(Items listed in a dataset)
--*--
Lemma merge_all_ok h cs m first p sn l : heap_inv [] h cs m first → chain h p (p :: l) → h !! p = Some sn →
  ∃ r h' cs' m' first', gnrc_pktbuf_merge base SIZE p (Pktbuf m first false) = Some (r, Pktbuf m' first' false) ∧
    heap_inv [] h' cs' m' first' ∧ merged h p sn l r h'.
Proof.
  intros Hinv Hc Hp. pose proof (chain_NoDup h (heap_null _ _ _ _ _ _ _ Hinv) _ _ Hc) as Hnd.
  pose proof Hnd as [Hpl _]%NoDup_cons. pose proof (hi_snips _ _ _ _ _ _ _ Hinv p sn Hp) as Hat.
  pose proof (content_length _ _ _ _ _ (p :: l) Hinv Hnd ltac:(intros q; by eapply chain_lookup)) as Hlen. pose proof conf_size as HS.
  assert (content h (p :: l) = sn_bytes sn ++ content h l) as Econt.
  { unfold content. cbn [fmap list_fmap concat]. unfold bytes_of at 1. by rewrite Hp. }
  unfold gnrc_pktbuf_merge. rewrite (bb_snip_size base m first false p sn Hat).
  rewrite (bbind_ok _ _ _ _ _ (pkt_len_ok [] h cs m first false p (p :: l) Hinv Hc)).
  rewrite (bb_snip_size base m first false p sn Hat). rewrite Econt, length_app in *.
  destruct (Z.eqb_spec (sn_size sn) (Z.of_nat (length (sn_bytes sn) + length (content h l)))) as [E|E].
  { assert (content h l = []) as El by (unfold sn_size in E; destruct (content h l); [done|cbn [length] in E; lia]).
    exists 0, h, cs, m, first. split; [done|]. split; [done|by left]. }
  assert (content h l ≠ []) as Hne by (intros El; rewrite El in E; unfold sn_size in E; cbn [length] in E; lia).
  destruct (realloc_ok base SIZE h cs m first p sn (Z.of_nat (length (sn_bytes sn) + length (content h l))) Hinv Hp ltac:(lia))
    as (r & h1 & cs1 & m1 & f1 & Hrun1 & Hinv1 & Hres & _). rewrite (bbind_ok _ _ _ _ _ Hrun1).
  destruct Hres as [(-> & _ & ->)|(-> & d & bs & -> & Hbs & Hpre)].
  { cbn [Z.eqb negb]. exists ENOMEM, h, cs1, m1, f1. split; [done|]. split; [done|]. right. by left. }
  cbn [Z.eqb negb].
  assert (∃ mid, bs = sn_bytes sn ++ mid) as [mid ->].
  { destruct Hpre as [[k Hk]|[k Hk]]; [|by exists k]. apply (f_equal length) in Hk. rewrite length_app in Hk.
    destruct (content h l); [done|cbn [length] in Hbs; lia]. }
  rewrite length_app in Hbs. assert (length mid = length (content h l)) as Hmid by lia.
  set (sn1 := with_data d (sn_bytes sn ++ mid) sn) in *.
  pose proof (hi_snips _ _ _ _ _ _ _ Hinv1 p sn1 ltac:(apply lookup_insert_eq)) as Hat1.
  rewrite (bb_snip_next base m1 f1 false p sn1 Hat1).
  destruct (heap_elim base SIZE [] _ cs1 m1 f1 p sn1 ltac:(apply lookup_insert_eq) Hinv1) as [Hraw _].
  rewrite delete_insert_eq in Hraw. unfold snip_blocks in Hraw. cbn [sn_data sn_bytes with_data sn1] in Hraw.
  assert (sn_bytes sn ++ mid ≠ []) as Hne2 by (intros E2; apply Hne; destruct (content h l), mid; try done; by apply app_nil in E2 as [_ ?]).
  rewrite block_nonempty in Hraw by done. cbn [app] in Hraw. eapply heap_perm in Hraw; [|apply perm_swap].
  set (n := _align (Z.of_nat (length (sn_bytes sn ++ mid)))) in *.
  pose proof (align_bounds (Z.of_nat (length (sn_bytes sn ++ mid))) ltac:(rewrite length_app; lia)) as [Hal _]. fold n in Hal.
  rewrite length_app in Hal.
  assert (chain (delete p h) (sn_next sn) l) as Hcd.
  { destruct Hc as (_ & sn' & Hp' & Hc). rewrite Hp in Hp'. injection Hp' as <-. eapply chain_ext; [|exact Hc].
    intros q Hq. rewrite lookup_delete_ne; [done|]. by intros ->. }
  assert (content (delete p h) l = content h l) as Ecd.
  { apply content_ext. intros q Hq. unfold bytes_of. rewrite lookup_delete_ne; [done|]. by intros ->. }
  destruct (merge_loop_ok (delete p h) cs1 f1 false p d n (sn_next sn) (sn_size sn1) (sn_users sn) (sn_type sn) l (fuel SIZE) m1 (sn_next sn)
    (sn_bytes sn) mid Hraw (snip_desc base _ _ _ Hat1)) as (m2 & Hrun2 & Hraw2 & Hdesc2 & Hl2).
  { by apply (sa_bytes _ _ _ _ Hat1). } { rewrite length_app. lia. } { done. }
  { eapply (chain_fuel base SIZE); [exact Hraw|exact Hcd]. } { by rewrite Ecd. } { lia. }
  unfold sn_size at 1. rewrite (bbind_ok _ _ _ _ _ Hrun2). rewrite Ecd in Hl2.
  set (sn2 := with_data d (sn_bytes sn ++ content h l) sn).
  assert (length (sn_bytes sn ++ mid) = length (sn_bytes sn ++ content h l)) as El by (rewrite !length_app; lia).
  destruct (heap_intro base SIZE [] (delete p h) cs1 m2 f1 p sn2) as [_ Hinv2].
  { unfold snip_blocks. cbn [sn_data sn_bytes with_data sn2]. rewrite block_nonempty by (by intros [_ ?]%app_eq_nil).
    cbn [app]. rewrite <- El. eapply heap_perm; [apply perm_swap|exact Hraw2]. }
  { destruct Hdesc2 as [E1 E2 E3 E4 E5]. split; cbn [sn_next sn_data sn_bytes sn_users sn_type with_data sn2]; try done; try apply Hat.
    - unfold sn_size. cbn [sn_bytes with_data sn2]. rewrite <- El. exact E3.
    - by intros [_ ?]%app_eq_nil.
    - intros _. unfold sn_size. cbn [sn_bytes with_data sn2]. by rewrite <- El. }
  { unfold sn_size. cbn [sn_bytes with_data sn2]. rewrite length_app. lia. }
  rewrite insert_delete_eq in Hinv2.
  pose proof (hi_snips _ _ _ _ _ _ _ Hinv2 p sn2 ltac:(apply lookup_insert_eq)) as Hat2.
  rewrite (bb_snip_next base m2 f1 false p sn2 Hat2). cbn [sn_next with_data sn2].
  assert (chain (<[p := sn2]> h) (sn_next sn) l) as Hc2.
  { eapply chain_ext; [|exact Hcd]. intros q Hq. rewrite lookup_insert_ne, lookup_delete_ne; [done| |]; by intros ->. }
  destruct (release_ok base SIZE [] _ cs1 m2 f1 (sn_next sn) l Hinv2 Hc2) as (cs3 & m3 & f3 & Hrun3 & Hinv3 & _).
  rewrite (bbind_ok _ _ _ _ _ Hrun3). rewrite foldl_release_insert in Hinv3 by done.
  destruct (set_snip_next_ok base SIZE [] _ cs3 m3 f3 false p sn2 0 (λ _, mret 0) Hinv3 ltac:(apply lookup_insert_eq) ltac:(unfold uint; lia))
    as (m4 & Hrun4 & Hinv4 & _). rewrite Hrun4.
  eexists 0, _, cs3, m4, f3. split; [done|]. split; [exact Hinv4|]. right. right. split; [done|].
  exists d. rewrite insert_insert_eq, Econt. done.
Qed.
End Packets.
--*--
Task instructions:
Line by line, write out the records above exactly.

Exercise solution:
Lemma merge_all_ok h cs m first p sn l : heap_inv [] h cs m first → chain h p (p :: l) → h !! p = Some sn →
  ∃ r h' cs' m' first', gnrc_pktbuf_merge base SIZE p (Pktbuf m first false) = Some (r, Pktbuf m' first' false) ∧
    heap_inv [] h' cs' m' first' ∧ merged h p sn l r h'.
Proof.
  intros Hinv Hc Hp. pose proof (chain_NoDup h (heap_null _ _ _ _ _ _ _ Hinv) _ _ Hc) as Hnd.
  pose proof Hnd as [Hpl _]%NoDup_cons. pose proof (hi_snips _ _ _ _ _ _ _ Hinv p sn Hp) as Hat.
  pose proof (content_length _ _ _ _ _ (p :: l) Hinv Hnd ltac:(intros q; by eapply chain_lookup)) as Hlen. pose proof conf_size as HS.
  assert (content h (p :: l) = sn_bytes sn ++ content h l) as Econt.
  { unfold content. cbn [fmap list_fmap concat]. unfold bytes_of at 1. by rewrite Hp. }
  unfold gnrc_pktbuf_merge. rewrite (bb_snip_size base m first false p sn Hat).
  rewrite (bbind_ok _ _ _ _ _ (pkt_len_ok [] h cs m first false p (p :: l) Hinv Hc)).
  rewrite (bb_snip_size base m first false p sn Hat). rewrite Econt, length_app in *.
  destruct (Z.eqb_spec (sn_size sn) (Z.of_nat (length (sn_bytes sn) + length (content h l)))) as [E|E].
  { assert (content h l = []) as El by (unfold sn_size in E; destruct (content h l); [done|cbn [length] in E; lia]).
    exists 0, h, cs, m, first. split; [done|]. split; [done|by left]. }
  assert (content h l ≠ []) as Hne by (intros El; rewrite El in E; unfold sn_size in E; cbn [length] in E; lia).
  destruct (realloc_ok base SIZE h cs m first p sn (Z.of_nat (length (sn_bytes sn) + length (content h l))) Hinv Hp ltac:(lia))
    as (r & h1 & cs1 & m1 & f1 & Hrun1 & Hinv1 & Hres & _). rewrite (bbind_ok _ _ _ _ _ Hrun1).
  destruct Hres as [(-> & _ & ->)|(-> & d & bs & -> & Hbs & Hpre)].
  { cbn [Z.eqb negb]. exists ENOMEM, h, cs1, m1, f1. split; [done|]. split; [done|]. right. by left. }
  cbn [Z.eqb negb].
  assert (∃ mid, bs = sn_bytes sn ++ mid) as [mid ->].
  { destruct Hpre as [[k Hk]|[k Hk]]; [|by exists k]. apply (f_equal length) in Hk. rewrite length_app in Hk.
    destruct (content h l); [done|cbn [length] in Hbs; lia]. }
  rewrite length_app in Hbs. assert (length mid = length (content h l)) as Hmid by lia.
  set (sn1 := with_data d (sn_bytes sn ++ mid) sn) in *.
  pose proof (hi_snips _ _ _ _ _ _ _ Hinv1 p sn1 ltac:(apply lookup_insert_eq)) as Hat1.
  rewrite (bb_snip_next base m1 f1 false p sn1 Hat1).
  destruct (heap_elim base SIZE [] _ cs1 m1 f1 p sn1 ltac:(apply lookup_insert_eq) Hinv1) as [Hraw _].
  rewrite delete_insert_eq in Hraw. unfold snip_blocks in Hraw. cbn [sn_data sn_bytes with_data sn1] in Hraw.
  assert (sn_bytes sn ++ mid ≠ []) as Hne2 by (intros E2; apply Hne; destruct (content h l), mid; try done; by apply app_nil in E2 as [_ ?]).
  rewrite block_nonempty in Hraw by done. cbn [app] in Hraw. eapply heap_perm in Hraw; [|apply perm_swap].
  set (n := _align (Z.of_nat (length (sn_bytes sn ++ mid)))) in *.
  pose proof (align_bounds (Z.of_nat (length (sn_bytes sn ++ mid))) ltac:(rewrite length_app; lia)) as [Hal _]. fold n in Hal.
  rewrite length_app in Hal.
  assert (chain (delete p h) (sn_next sn) l) as Hcd.
  { destruct Hc as (_ & sn' & Hp' & Hc). rewrite Hp in Hp'. injection Hp' as <-. eapply chain_ext; [|exact Hc].
    intros q Hq. rewrite lookup_delete_ne; [done|]. by intros ->. }
  assert (content (delete p h) l = content h l) as Ecd.
  { apply content_ext. intros q Hq. unfold bytes_of. rewrite lookup_delete_ne; [done|]. by intros ->. }
  destruct (merge_loop_ok (delete p h) cs1 f1 false p d n (sn_next sn) (sn_size sn1) (sn_users sn) (sn_type sn) l (fuel SIZE) m1 (sn_next sn)
    (sn_bytes sn) mid Hraw (snip_desc base _ _ _ Hat1)) as (m2 & Hrun2 & Hraw2 & Hdesc2 & Hl2).
  { by apply (sa_bytes _ _ _ _ Hat1). } { rewrite length_app. lia. } { done. }
  { eapply (chain_fuel base SIZE); [exact Hraw|exact Hcd]. } { by rewrite Ecd. } { lia. }
  unfold sn_size at 1. rewrite (bbind_ok _ _ _ _ _ Hrun2). rewrite Ecd in Hl2.
  set (sn2 := with_data d (sn_bytes sn ++ content h l) sn).
  assert (length (sn_bytes sn ++ mid) = length (sn_bytes sn ++ content h l)) as El by (rewrite !length_app; lia).
  destruct (heap_intro base SIZE [] (delete p h) cs1 m2 f1 p sn2) as [_ Hinv2].
  { unfold snip_blocks. cbn [sn_data sn_bytes with_data sn2]. rewrite block_nonempty by (by intros [_ ?]%app_eq_nil).
    cbn [app]. rewrite <- El. eapply heap_perm; [apply perm_swap|exact Hraw2]. }
  { destruct Hdesc2 as [E1 E2 E3 E4 E5]. split; cbn [sn_next sn_data sn_bytes sn_users sn_type with_data sn2]; try done; try apply Hat.
    - unfold sn_size. cbn [sn_bytes with_data sn2]. rewrite <- El. exact E3.
    - by intros [_ ?]%app_eq_nil.
    - intros _. unfold sn_size. cbn [sn_bytes with_data sn2]. by rewrite <- El. }
  { unfold sn_size. cbn [sn_bytes with_data sn2]. rewrite length_app. lia. }
  rewrite insert_delete_eq in Hinv2.
  pose proof (hi_snips _ _ _ _ _ _ _ Hinv2 p sn2 ltac:(apply lookup_insert_eq)) as Hat2.
  rewrite (bb_snip_next base m2 f1 false p sn2 Hat2). cbn [sn_next with_data sn2].
  assert (chain (<[p := sn2]> h) (sn_next sn) l) as Hc2.
  { eapply chain_ext; [|exact Hcd]. intros q Hq. rewrite lookup_insert_ne, lookup_delete_ne; [done| |]; by intros ->. }
  destruct (release_ok base SIZE [] _ cs1 m2 f1 (sn_next sn) l Hinv2 Hc2) as (cs3 & m3 & f3 & Hrun3 & Hinv3 & _).
  rewrite (bbind_ok _ _ _ _ _ Hrun3). rewrite foldl_release_insert in Hinv3 by done.
  destruct (set_snip_next_ok base SIZE [] _ cs3 m3 f3 false p sn2 0 (λ _, mret 0) Hinv3 ltac:(apply lookup_insert_eq) ltac:(unfold uint; lia))
    as (m4 & Hrun4 & Hinv4 & _). rewrite Hrun4.
  eexists 0, _, cs3, m4, f3. split; [done|]. split; [exact Hinv4|]. right. right. split; [done|].
  exists d. rewrite insert_insert_eq, Econt. done.
Qed.
End Packets.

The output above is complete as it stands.